Q4. You have designed collections for royalties, Bollywood films, and high-end celebrities internationally. Who is your personal favorite so far?
When I work with personalities, they become my family. Therefore, asking me to name my favorite child is difficult. I work around their style statement. I highlight that, and it gives me the leeway to create something new and unique. I like to work with personalities according to their uniqueness. Enhancing their style while giving them comfort and confidence will exude power and a singular statement that belongs to them.
Q5. What remains constant despite designers coming in and out of the fashion industry?
Innovate and continue innovating and pushing your niche. Instead of working out of the box, you create a unique package of your own. In a creative person, there should be no box. Make sure to surpass what you’ve done before. I’ve been in the business for 34 years, and I’m one of the top five designers in the country for bridal wear. This decision is what keeps me going, and I remained here because of this.
Q6. Amid a pandemic, has fashion adapt to it?
Absolutely. With every change of scenario, fashion has to adapt and be adept, educating our clients simultaneously. I’ve been working with heritage fabrics, and instead of telling my clients to buy heritage fabrics, I advise them to go into their mother’s or grandma’s wardrobe and re-use and re-design it. Reusability and sustainability are essential. In this pandemic, someone can buy a classic, re-use it in different ways, and have a different style.
Q7. When creating costumes/looks for Bollywood films, what is the creative process?
It’s a tedious process, but the script dictates everything. You have to visualize the overall look. Then you have to design the costumes according to the character’s essence. You have to create all the “looks” of the dramatis personae and then the color scheme of each one. Don’t overlap the colors of each cast. Next comes the fabrications, and then you produce the garments. The production will require detailing—borders, laces, embellishments, embroidery, at al. When I create a character, it’s not about what the actor will look like, but what the role will e. I work with the personality and then understand who the actor will play it. It’s usually eight months or so of pre-production time. It involves about 200 to 2,000 costumes minimum in a film. Most of my directors asked me to see the “rushes” of what has been shot, to assess how it looks in editing. I am one of the most senior designers who work extensively with a lot of details. I’m delighted and focused on every project I take.

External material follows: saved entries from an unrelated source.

Lemma handleSmartReview_session st w :
  filter hasHistory (words st) <> [] ->
  handleSmartReview st w =
  (setView DICTATION
     (setSessionWords
        (slice0 (sortBy (descendingBy (score (now_of w)))
                   (filter hasHistory (words st)))
           (if maxReviewBatchSize (settings st) =? 0 then 10
            else maxReviewBatchSize (settings st))) st),
   tick w).
Proof.
  intros H. unfold handleSmartReview, bind, Date_now.
  destruct (filter hasHistory (words st)) as [|c cs] eqn:E; [contradiction|].
  cbn [length Nat.eqb].
  change (fun a b : WordItem =>
            ret (Float64.sub (score (clock w (reads w)) b)
                   (score (clock w (reads w)) a)))
    with (fun a b : WordItem =>
            ret (descendingBy (score (clock w (reads w))) a b)).
  rewrite Array_sort_pure. reflexivity.
Qed.

Lemma handleSmartReview_empty st w :
  filter hasHistory (words st) = [] ->
  handleSmartReview st w = (alert NO_HISTORY_MESSAGE st, tick w).
Proof.
  intros H. unfold handleSmartReview, bind, Date_now. now rewrite H.
Qed.

(** C4.  Smart review, when some word has history, the batch size is a
    non-negative integer ([0] standing for the default 10) and the error
    counts are safe integers:
    - the candidates are exactly the words with [totalWrong > 0];
    - a candidate with a recorded [lastWrongAt] scores
      [totalWrong * 2 + (now - lastWrongAt) / ONE_DAY], in binary64;
    - the candidates are put in descending score order, equal scores in
      input order, and the session is the first [limit] of them;
    - so the session has [min limit (number of candidates)] words, each
      scoring at least as much as every candidate left out, and exactly 10
      words for 15 candidates and batch size 10;
    - a candidate [a] wrong 3 times, last one day ago, scores 7, a candidate
      [b] wrong once, last ten days ago, scores 12, and [b] is ordered before
      [a]. *)
Theorem smart_review (st : App) (w : World) :
  let now := now_of w in
  let candidates := filter hasHistory (words st) in
  let limit :=
    if maxReviewBatchSize (settings st) =? 0 then 10
    else maxReviewBatchSize (settings st) in
  let st' := fst (handleSmartReview st w) in
  candidates <> [] ->
  0 <= maxReviewBatchSize (settings st) ->
  Forall (fun x => or0 (totalWrong x) < 2 ^ 52) candidates ->
  (forall x, In x candidates <-> In x (words st) /\ 0 < or0 (totalWrong x)) /\
  (forall x t, lastWrongAt x = Timestamp t -> t <> 0 ->
     score now x
     = Float64.add (Float64.of_Z (or0 (totalWrong x) * 2))
         (Float64.div (Float64.of_Z (now - t)) (Float64.of_Z ONE_DAY))) /\
  exists sorted,
    Permutation sorted candidates /\
    Descending now sorted /\
    TiesInOrderOf now candidates sorted /\
    sessionWords st' = firstn (Z.to_nat limit) sorted /\
    view st' = DICTATION /\
    length (sessionWords st') = Nat.min (Z.to_nat limit) (length candidates) /\
    (forall a b, In a (sessionWords st') -> In b (skipn (Z.to_nat limit) sorted) ->
       Float64.le (score now b) (score now a)) /\
    (length candidates = 15%nat -> limit = 10 ->
       length (sessionWords st') = 10%nat) /\
    (forall a b, In a candidates -> In b candidates ->
       10 * ONE_DAY < now ->
       totalWrong a = Some 3 -> lastWrongAt a = Timestamp (now - ONE_DAY) ->
       totalWrong b = Some 1 -> lastWrongAt b = Timestamp (now - 10 * ONE_DAY) ->
       score now a = Float64.of_Z 7 /\ score now b = Float64.of_Z 12 /\
       exists l1 l2 l3, sorted = l1 ++ b :: l2 ++ a :: l3).
Proof.
  intros now candidates limit st' NE NN Safe.
  assert (0 < limit) as L
    by (subst limit;
        destruct (Z.eqb_spec (maxReviewBatchSize (settings st)) 0); lia).
  assert (forall x, In x candidates
                    <-> In x (words st) /\ 0 < or0 (totalWrong x)) as C.
  { intros x. subst candidates. rewrite filter_In, hasHistory_true.
    reflexivity. }
  assert (Forall (fun x => Float64.regular (score now x) = true) candidates) as R.
  { rewrite Forall_forall in *. intros x Hx. apply score_regular.
    split; [now apply C|now apply Safe]. }
  split; [exact C|]. split; [intros x t; apply score_of_timestamp|].
  exists (sortBy (descendingBy (score now)) candidates).
  assert (sessionWords st'
          = firstn (Z.to_nat limit)
              (sortBy (descendingBy (score now)) candidates)) as S.
  { subst st'. rewrite handleSmartReview_session by exact NE.
    cbn [fst setView setSessionWords sessionWords].
    now apply slice0_positive. }
  assert (Permutation (sortBy (descendingBy (score now)) candidates) candidates)
    as P by apply sortBy_Permutation.
  assert (Descending now (sortBy (descendingBy (score now)) candidates)) as D
    by now apply sortBy_sorted.
  assert (length (sessionWords st')
          = Nat.min (Z.to_nat limit) (length candidates)) as Len.
  { rewrite S, length_firstn. now rewrite (Permutation_length P). }
  split; [exact P|]. split; [exact D|].
  split; [intros k; now apply sortBy_withKey|].
  split; [exact S|].
  split; [subst st'; now rewrite handleSmartReview_session by exact NE|].
  split; [exact Len|].
  split; [|split].
  - intros a b Ha Hb. rewrite S in Ha.
    apply (StronglySorted_firstn_skipn _ _ _ a b D Ha Hb).
  - intros H15 H10. rewrite Len, H15, H10. reflexivity.
  - intros a b Ia Ib Hnow Wa La Wb Lb.
    assert (score now a = Float64.of_Z 7) as SA.
    { rewrite (score_of_timestamp now a (now - ONE_DAY))
        by (assumption || (unfold ONE_DAY in *; lia)).
      rewrite Wa. cbn [or0].
      replace (now - (now - ONE_DAY)) with ONE_DAY by lia.
      reflexivity. }
    assert (score now b = Float64.of_Z 12) as SB.
    { rewrite (score_of_timestamp now b (now - 10 * ONE_DAY))
        by (assumption || (unfold ONE_DAY in *; lia)).
      rewrite Wb. cbn [or0].
      replace (now - (now - 10 * ONE_DAY)) with (10 * ONE_DAY) by lia.
      reflexivity. }
    split; [exact SA|]. split; [exact SB|].
    apply (StronglySorted_before _ _ a b D).
    + now rewrite P.
    + now rewrite P.
    + unfold dominates, Float64.le. rewrite SA, SB.
      intros N. now apply N.
    + intros ->. rewrite SA in SB. discriminate SB.
Qed.

Example smart_review_sample :
  sessionWords (fst (handleSmartReview sample_app sample_world))
  = [sample_B; sample_A].
Proof. reflexivity. Qed.

Lemma smart_review_witness :
  filter hasHistory (words fifteen_app) <> [] /\
  0 <= maxReviewBatchSize (settings fifteen_app) /\
  Forall (fun x => or0 (totalWrong x) < 2 ^ 52)
    (filter hasHistory (words fifteen_app)) /\
  length (sessionWords (fst (handleSmartReview fifteen_app sample_world)))
  = 10%nat.
Proof.
  assert (filter hasHistory (words fifteen_app) <> []) as NE by discriminate.
  assert (0 <= maxReviewBatchSize (settings fifteen_app)) as NN by (simpl; lia).
  assert (Forall (fun x => or0 (totalWrong x) < 2 ^ 52)
            (filter hasHistory (words fifteen_app))) as Safe
    by (simpl; repeat constructor).
  split; [exact NE|]. split; [exact NN|]. split; [exact Safe|].
  destruct (smart_review fifteen_app sample_world NE NN Safe)
    as (_ & _ & sorted & _ & _ & _ & _ & _ & _ & _ & H15 & _).
  apply H15; reflexivity.
Defined.

Example smart_review_fifteen :
  length (filter hasHistory (words fifteen_app)) = 15%nat /\
  sessionWords (fst (handleSmartReview fifteen_app sample_world))
  = firstn 10 (rev fifteen_candidates).
Proof. split; reflexivity. Qed.

Lemma isDue_true now x : isDue now x = true <-> nextReview x <= now.
Proof. unfold isDue. apply Z.leb_le. Qed.

(** C6.  The due words are exactly the words with [nextReview <= now]: a
    word due at [now] itself is selected, a word due one millisecond later is
    not. *)
Theorem all_due_selection (st : App) (w : World) (x : WordItem) :
  let now := now_of w in
  let due := fst (allDueWords st w) in
  (In x due <-> In x (words st) /\ nextReview x <= now) /\
  (In x (words st) -> nextReview x = now -> In x due) /\
  (nextReview x = now + 1 -> ~ In x due).
Proof.
  intros now due.
  assert (In x due <-> In x (words st) /\ nextReview x <= now) as I.
  { subst due. unfold allDueWords, bind, Date_now, ret. cbn [fst].
    rewrite filter_In, isDue_true. reflexivity. }
  split; [exact I|]. split.
  - intros Hx E. apply I. split; [exact Hx|lia].
  - intros E Hx. apply I in Hx. lia.
Qed.

Example all_due_boundary :
  let now := now_of sample_world in
  let on_time := newWordItem "a" "at" "T" now in
  let late := newWordItem "b" "by" "T" (now + 1) in
  let st := setWords [late; on_time] sample_app in
  fst (allDueWords st sample_world) = [on_time].
Proof. reflexivity. Qed.

(** C7.  Reviewing a group with the only-errors flag keeps the group's words
    with [nextReview <= now].  When some word qualifies, the session starts
    with them.  When none does, the selection is empty, the "nothing to
    review" dialog is shown, and no session starts: session words and view
    stay as they were. *)
Theorem review_group_only_errors
    (groupWords : list WordItem) (st : App) (w : World) :
  let now := now_of w in
  let targetWords := filter (isDue now) groupWords in
  let st' := fst (handleReviewGroup groupWords true st w) in
  (forall x, In x targetWords <-> In x groupWords /\ nextReview x <= now) /\
  (targetWords <> [] ->
     sessionWords st' = targetWords /\ view st' = DICTATION /\
     alerts st' = alerts st) /\
  ((forall x, In x groupWords -> now < nextReview x) ->
     targetWords = [] /\
     alerts st' = alerts st ++ [NO_ERRORS_MESSAGE] /\
     sessionWords st' = sessionWords st /\ view st' = view st).
Proof.
  cbv zeta. unfold handleReviewGroup, bind, Date_now, ret.
  fold (now_of w). set (now := now_of w).
  assert (forall x, In x (filter (isDue now) groupWords)
                    <-> In x groupWords /\ nextReview x <= now) as I.
  { intros x. now rewrite filter_In, isDue_true. }
  split; [exact I|].
  destruct (filter (isDue now) groupWords) as [|t ts]; cbn; split.
  - intros NE. contradiction.
  - intros _. repeat split.
  - intros _. repeat split.
  - intros None. exfalso.
    destruct (proj1 (I t) (or_introl eq_refl)) as [Hin Hle].
    specialize (None t Hin). lia.
Qed.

Q8. Share five tips that a bride should ensure her look for her big day.
One—carefully pleat the dupatta and in place so the bride will not look unglamorous. Two—your hair should be tied and holds your head dupatta in place. Three—don’t wear shoes with many crystals on them because they could get stuck in your lehenga. Fourth—carrying an apt potli bag or not. You don’t need it unless you are required to have it. Five—make sure that your necklace sits right on your neck before the wedding. It is easy to overlook these details that could ruin the bride’s appearance.
Q9. What advice would you give to anyone who wants to enter the fashion industry?
One has to study fashion and understand his or her calling. Gone are the days of one wanting to be a stylist and get involved in fashion design. There are many avenues of fashion, so keep your mind open. Diligence and a lot of effort and focus on it because if you don’t understand what you can do and what you’re good at, you’ll be astray and be moving into an area where you don’t belong and end up unhappy.